← Tous les chapitres

Couverture du roman Le Hamac et les Colibris, de Karine Baridon — une femme rousse allongée dans un hamac blanc sur fond turquoise, trois colibris de couleur au-dessus d'elle, et une comète traverse le ciel

Le Hamac et les Colibris. Roman de Karine BaridonChapitre 18 — La guerre froide

Gianni Rodari
Tous les usages de la parole à tous : non pour que tous soient artistes, mais pour que personne ne soit esclave.

Un mot oublié peut faire naître une révolution.


NON !

C'est fou comme un petit mot de 3 lettres peut déclencher une guerre froide, un siège sans fin et des bombardements à répétition !

Son plan n'était pas de me convaincre. C'était de m'user. Un berserker ne négocie pas : il fait le siège.

La guerre d'usure a commencé par l'appel du Nord : des monologues vocaux tous les jours, sans exception, durant les longs mois d'hiver !

Tout ça pour que je le rejoigne en Bas-Valhalla. C'est son unique but, son obsession. Il me chante “La complainte du Viking abandonné”, me fait culpabiliser, se met en colère :

Lui — Tu ne m'aimes pas ! Tu choisis le confort à la passion ! Tu préfères ton lit à mon âme !

Mais rien qu'à l'idée de me retrouver à nouveau coincée dans son drak-car, avec Big Dog, le froid et sa colère, je n'ai qu'une crainte : me retrouver dehors sous la neige, par -10 °C, dans une réserve d'oiseaux humide et gelée, loin de toute âme qui vive.

C'est plus fort que moi, toutes les cellules de mon corps résistent. Non, pas le froid ! Toutes les cellules de mon cerveau résistent. Non, pas de dépendance ! Bref, NON ! Et plutôt 2 fois qu'une ! Je protège mon autonomie, il entend “elle ne m'aime pas” et personne ne ment.

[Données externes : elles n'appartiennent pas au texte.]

(** C7 (counterexample). Viewer "x" registers on a fresh server and the
    engine fails to create the offer.  The error is logged, and the
    connection just made for "x" is closed and its entry removed; evaluated on
    a state where "x" has a session, [sendOfferToViewer] does not leave the
    sessions intact. *)
Lemma C7_counterexample :
  let w0 := run [(EvConnection "10.0.0.2", all_ok)] init in
  let w1 := step w0 (EvMessage 0 (register "viewer" "x") "u0", always_fails) in
  let w := step w0 (EvMessage 0 (register "viewer" "x") "u0", all_ok) in
  (viewerPeers w1 = [] ∧
   ((λ pc, (pc_owner pc, pc_closed pc)) <$> pcs w1) = [(OwnViewer "x" 0, true)] ∧
   mkLog "createOffer error [x]: invalid SDP" "error" ∈ console w1) ∧
  (viewerPeers w = [("x", mkViewer 0 0)] ∧
   ¬ sessions_intact w (sendOfferToViewer "x" always_fails 0 w).2).
Proof.
  intros w0 w1 w. split; [|split].
  - split; [reflexivity|]. split; [reflexivity|].
    vm_compute. do 3 right. left.
  - reflexivity.
  - intros (_ & Hv & _). vm_compute in Hv. discriminate Hv.
Qed.

(** C7 (amended). Whatever the engine answers, handling the broadcaster's
    offer, a viewer's answer or an ICE restart leaves the broadcaster
    session, the viewer entries and every connection's open state as they
    were; when one of their SDP calls fails, the error is logged (and no
    message is sent).  When creating or applying the first offer to a viewer
    fails, the error is logged and that viewer's session is torn down: its
    entry is removed and its connection closed. *)
Theorem C7_negotiation_errors :
  (∀ ws msg, respects sessions_intact (handle_offer ws msg)) ∧
  (∀ vid msg, respects sessions_intact (handle_answer vid msg)) ∧
  (∀ id, respects sessions_intact (restartViewerIce id)) ∧
  (∀ ws msg env n w bp k e,
     broadcasterPeer w = Some bp → k < 3 → fails_at env n k e →
     console (handle_offer ws msg env n w).2
     = console w ++ [mkLog ("Broadcaster offer error: " +:+ e) "error"] ∧
     sockets (handle_offer ws msg env n w).2 = sockets w) ∧
  (∀ id peer msg env n w e,
     JsMap.get id (viewerPeers w) = Some peer → oracle env n = Err e →
     (handle_answer (Some id) msg env n w).2
     = set_console
         (console w ++ [mkLog ("Viewer answer error [" +:+ id +:+ "]: " +:+ e) "error"])
         w) ∧
  (∀ id peer env n w k e,
     JsMap.get id (viewerPeers w) = Some peer → k < 2 → fails_at env n k e →
     console (restartViewerIce id env n w).2
     = console w ++ [mkLog ("ICE restart error [" +:+ id +:+ "]: " +:+ e) "error"] ∧
     sockets (restartViewerIce id env n w).2 = sockets w) ∧
  (∀ id peer q env n w k e,
     JsMap.get id (viewerPeers w) = Some peer → pcs w !! v_pc peer = Some q →
     k < 2 → fails_at env n k e →
     let w' := (sendOfferToViewer id env n w).2 in
     JsMap.get id (viewerPeers w') = None ∧
     (pc_closed <$> pcs w' !! v_pc peer) = Some true ∧
     mkLog ("createOffer error [" +:+ id +:+ "]: " +:+ e) "error" ∈ console w').
Proof.
  split; [exact handle_offer_intact|]. split; [exact handle_answer_intact|].
  split; [exact restartViewerIce_intact|]. split; [exact handle_offer_error|].
  split; [exact handle_answer_error|]. split; [exact restartViewerIce_error|].
  exact sendOfferToViewer_error.
Qed.

(** The broadcaster's offer is applied but no answer can be created. *)
Lemma C7_witness :
  let w := run negotiated_trace init in
  let w' := (handle_offer 0 (mkInMsg "offer" "" "" "new-offer" "" "") answer_fails 0 w).2 in
  broadcasterPeer w = Some (mkBroadcaster 0 0 None) ∧
  fails_at answer_fails 0 1 "no compatible codec" ∧
  console w' = console w ++ [mkLog "Broadcaster offer error: no compatible codec" "error"] ∧
  sockets w' = sockets w.
Proof.
  intros w w'. split; [reflexivity|].
  assert (Hf : fails_at answer_fails 0 1 "no compatible codec").
  { split; [|reflexivity]. intros j Hj. assert (j = 0) as -> by lia. by exists "sdp". }
  split; [exact Hf|].
  destruct C7_negotiation_errors as (_ & _ & _ & H & _).
  apply (H 0 (mkInMsg "offer" "" "" "new-offer" "" "") answer_fails 0 w
           (mkBroadcaster 0 0 None) 1 "no compatible codec");
    [reflexivity|lia|exact Hf].
Defined.

(** ** C6: the disconnect timer *)

(** C6 (the code at the failing input). Each closure arms a timer of
    30000 ms, but the second overwrites [broadcasterTimeoutTimer] without
    clearing the first.  The broadcaster that registers next cancels only the
    second timer; the first is still pending, and when it fires viewer "x" is
    told that the broadcaster is gone although one is registered. *)
Theorem C6_orphaned_timer_fires :
  let w := run two_closures_trace init in
  let w' := step w (EvTimeout 0, all_ok) in
  timers w = [mkTimer BROADCASTER_TIMEOUT true; mkTimer BROADCASTER_TIMEOUT false] ∧
  broadcasterTimeoutTimer w = None ∧
  broadcasterPeer w = Some (mkBroadcaster 3 3 None) ∧
  broadcasterPeer w' = Some (mkBroadcaster 3 3 None) ∧
  (sent <$> sockets w !! 1) = Some [MOffer (Some "sdp"); MRegisteredViewer "x"] ∧
  (sent <$> sockets w' !! 1)
    = Some [MOffer (Some "sdp"); MRegisteredViewer "x"; MBroadcasterDisconnected false].
Proof. repeat split; reflexivity. Qed.

(** *** What holds of the timer when closures do not overlap

    The lemmas below are the behaviour the close and register handlers
    aim at; they are about the timer whose handle is in
    [broadcasterTimeoutTimer]. *)

Lemma cleanupBroadcaster_eval env n w :
  ∃ w1, cleanupBroadcaster env n w = (Done tt, n, w1) ∧
        broadcasterPeer w1 = None ∧ viewerPeers w1 = viewerPeers w ∧
        timers w1 = timers w ∧ sockets w1 = sockets w.
Proof.
  unfold cleanupBroadcaster. rewrite eval_get_bind.
  destruct (broadcasterPeer w) as [bp|] eqn:E.
  - eexists. split; [reflexivity|]. by simpl.
  - eexists. split; [reflexivity|]. by simpl.
Qed.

Alors, je fais des pieds et des mains pour retrouver du travail. La quinqua à son compte depuis 25 ans a un peu oublié ses années de salariat… Et vu ce qui s'est passé dernièrement, on ne peut pas dire que ça me manque beaucoup. Mais je ne vais pas baisser les bras. Je n'ai pas dit mon dernier mot.

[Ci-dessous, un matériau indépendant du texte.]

Lemma substring_substring (s : string) : forall p n q m,
  q + m <= n ->
  String.substring q m (String.substring p n s) = String.substring (p + q) m s.
Proof.
  induction s as [|c s IH]; intros p n q m Hle.
  - rewrite !substring_empty. reflexivity.
  - destruct p as [|p].
    + destruct n as [|n].
      * assert (q = 0) as -> by lia. assert (m = 0) as -> by lia. reflexivity.
      * cbn [String.substring Nat.add]. destruct q as [|q].
        -- destruct m as [|m]; [reflexivity|].
           cbn [String.substring]. rewrite (IH 0 n 0 m) by lia. reflexivity.
        -- cbn [String.substring]. rewrite (IH 0 n q m) by lia. reflexivity.
    + cbn [String.substring Nat.add]. apply IH. exact Hle.
Qed.

Lemma contains_intro s needle q :
  needle <> "" ->
  String.substring q (String.length needle) s = needle ->
  contains s needle = true.
Proof.
  intros Hne Hocc. unfold contains.
  destruct (find s needle 0) eqn:E; [reflexivity|].
  exfalso. exact (find_None s needle 0 Hne E q ltac:(lia) Hocc).
Qed.

Lemma contains_elim s needle :
  contains s needle = true ->
  exists q, String.substring q (String.length needle) s = needle.
Proof.
  unfold contains. destruct (find s needle 0) as [p|] eqn:E; [|discriminate].
  intros _. exists p. apply find_Some in E. apply E.
Qed.

(** A text that holds [big] holds every piece of [big]. *)
Lemma contains_piece s big small q :
  small <> "" ->
  String.substring q (String.length small) big = small ->
  q + String.length small <= String.length big ->
  contains s big = true -> contains s small = true.
Proof.
  intros Hne Hpiece Hfit Hbig.
  destruct (contains_elim s big Hbig) as (p & Hp).
  apply (contains_intro s small (p + q) Hne).
  rewrite <- (substring_substring s p (String.length big) q
                (String.length small) Hfit).
  rewrite Hp. exact Hpiece.
Qed.

End SubstringFacts.

Module ValidationDaemonFacts.

Import ValidationDaemon SubstringFacts.

Lemma invalid_holds_valid s :
  Str.contains s "invalid" = true -> Str.contains s "valid" = true.
Proof.
  apply (contains_piece s "invalid" "valid" 2); [discriminate|reflexivity|].
  cbn. lia.
Qed.

(** Extra X18.  The validation daemon never answers "not valid" with confidence
    0.7.  Every text that holds "invalid" holds "valid", so the branch
    written for answers that say "invalid" cannot be taken: such an answer,
    unless it also holds "yes", "no", "true" or "false", is read as
    ambiguous, that is, not valid with confidence 0.3. *)
Theorem invalid_answer_is_read_as_ambiguous generateValidationResponse
    statement :
  let answer :=
    remove_spaces (Str.tolower (generateValidationResponse statement)) in
  (forall confidence raw,
     processValidation generateValidationResponse statement
     = ReplyVerdict false confidence raw -> confidence <> (7 # 10)%Q)
  /\ (statement <> "" ->
      Str.contains answer "invalid" = true ->
      Str.contains answer "yes" = false -> Str.contains answer "no" = false ->
      Str.contains answer "true" = false ->
      Str.contains answer "false" = false ->
      processValidation generateValidationResponse statement
      = ReplyVerdict false (3 # 10)%Q (generateValidationResponse statement)).
Proof.
  intros answer. unfold processValidation, parseBinaryResponse. fold answer.
  split.
  - intros confidence raw.
    destruct (Str.empty statement); [discriminate|].
    destruct (String.eqb answer "yes" || String.eqb answer "y");
      [discriminate|].
    destruct (String.eqb answer "no" || String.eqb answer "n");
      [intros [= <- _]; discriminate|].
    destruct (String.eqb answer "true"); [discriminate|].
    destruct (String.eqb answer "false"); [intros [= <- _]; discriminate|].
    destruct (Str.contains answer "yes" && negb (Str.contains answer "no"));
      [discriminate|].
    destruct (Str.contains answer "no" && negb (Str.contains answer "yes"));
      [intros [= <- _]; discriminate|].
    destruct (Str.contains answer "true" && negb (Str.contains answer "false"));
      [discriminate|].
    destruct (Str.contains answer "false" && negb (Str.contains answer "true"));
      [intros [= <- _]; discriminate|].
    destruct (Str.contains answer "valid" && negb (Str.contains answer "invalid"));
      [discriminate|].
    destruct (Str.contains answer "invalid") eqn:Hinv.
    + rewrite (invalid_holds_valid answer Hinv). cbn [negb andb].
      intros [= <- _]. discriminate.
    + cbn [andb]. intros [= <- _]. discriminate.
  - intros Hst Hinv Hyes Hno Htrue Hfalse.
    destruct (Str.empty statement) eqn:E.
    { destruct statement; [congruence|discriminate]. }
    assert (Hne : forall w, Str.contains answer w = false -> w <> "" ->
                            String.eqb answer w = false).
    { intros w Hw Hwne. destruct (String.eqb_spec answer w) as [->|]; [|reflexivity].
      exfalso. assert (Str.contains w w = true); [|congruence].
      apply (contains_intro w w 0 Hwne).
      clear. induction w as [|c w IH]; [reflexivity|]. cbn. rewrite IH. reflexivity. }
    rewrite (Hne "yes" Hyes), (Hne "no" Hno), (Hne "true" Htrue),
            (Hne "false" Hfalse) by discriminate.
    assert (Hy : String.eqb answer "y" = false).
    { destruct (String.eqb_spec answer "y") as [Heq|]; [|reflexivity].
      rewrite Heq in Hinv. discriminate. }
    assert (Hn : String.eqb answer "n" = false).
    { destruct (String.eqb_spec answer "n") as [Heq|]; [|reflexivity].
      rewrite Heq in Hinv. discriminate. }
    rewrite Hy, Hn, Hyes, Hno, Htrue, Hfalse, Hinv.
    rewrite (invalid_holds_valid answer Hinv). reflexivity.
Qed.

Lemma invalid_answer_is_read_as_ambiguous_witness :
  processValidation (fun _ => "Invalid.") "statement"
  = ReplyVerdict false (3 # 10)%Q "Invalid.".
Proof.
  refine (proj2 (invalid_answer_is_read_as_ambiguous (fun _ => "Invalid.")
                   "statement") _ _ _ _ _ _);
    (discriminate || reflexivity).
Defined.

Lemma tolower_char_idem c :
  Str.tolower_char (Str.tolower_char c) = Str.tolower_char c.
Proof. destruct c as [[] [] [] [] [] [] [] []]; reflexivity. Qed.

Lemma tolower_char_space c : isspace (Str.tolower_char c) = isspace c.
Proof. destruct c as [[] [] [] [] [] [] [] []]; reflexivity. Qed.

Lemma clean_tolower s :
  remove_spaces (Str.tolower (Str.tolower s)) = remove_spaces (Str.tolower s).
Proof.
  induction s as [|c s IH]; [reflexivity|].
  cbn [Str.tolower remove_spaces]. rewrite tolower_char_idem, IH. reflexivity.
Qed.

Lemma clean_remove_spaces s :
  remove_spaces (Str.tolower (remove_spaces s)) = remove_spaces (Str.tolower s).
Proof.
  induction s as [|c s IH]; [reflexivity|].
  cbn [Str.tolower remove_spaces].
  destruct (isspace c) eqn:E.
  - rewrite tolower_char_space, E. exact IH.
  - cbn [Str.tolower remove_spaces]. rewrite tolower_char_space, E, IH.
    reflexivity.
Qed.

(** Extra X19.  The verdict read from the answer of the model depends neither on
    the case of its letters nor on the white space in it. *)
Theorem verdict_ignores_case_and_spaces (ai_response : string) :
  parseBinaryResponse (Str.tolower ai_response) = parseBinaryResponse ai_response
  /\ parseBinaryResponse (remove_spaces ai_response)
     = parseBinaryResponse ai_response.
Proof.
  unfold parseBinaryResponse. rewrite clean_tolower, clean_remove_spaces.
  split; reflexivity.
Qed.

End ValidationDaemonFacts.

Module NFTMintingFacts.

Import Contract NFTMinting Output AIDaemonFacts.

Lemma find_char_cons d c s :
  Str.find (String c s) (String d EmptyString) 0
  = if Ascii.eqb c d then Some 0%nat
    else S <$> Str.find s (String d EmptyString) 0.
Proof.
  unfold Str.find. cbn [String.index String.prefix].
  destruct (ascii_dec d c) as [<-|Hne].
  - rewrite Ascii.eqb_refl. destruct s; reflexivity.
  - destruct (Ascii.eqb_spec c d) as [->|_]; [contradiction|].
    destruct (String.index 0 (String d EmptyString) s); reflexivity.
Qed.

Je mets 6 mois pour retrouver un poste, à raison de 3 CV par jour, un vrai marathon ! C'est long, mais je suis patiente, je gère. Par contre être entrecoupée par ses assauts quotidiens, ça, c'est vraiment dur ! J'ai oublié ce que c'est qu'une nuit entière de sommeil, et les colibris se sont barrés avec mon hamac.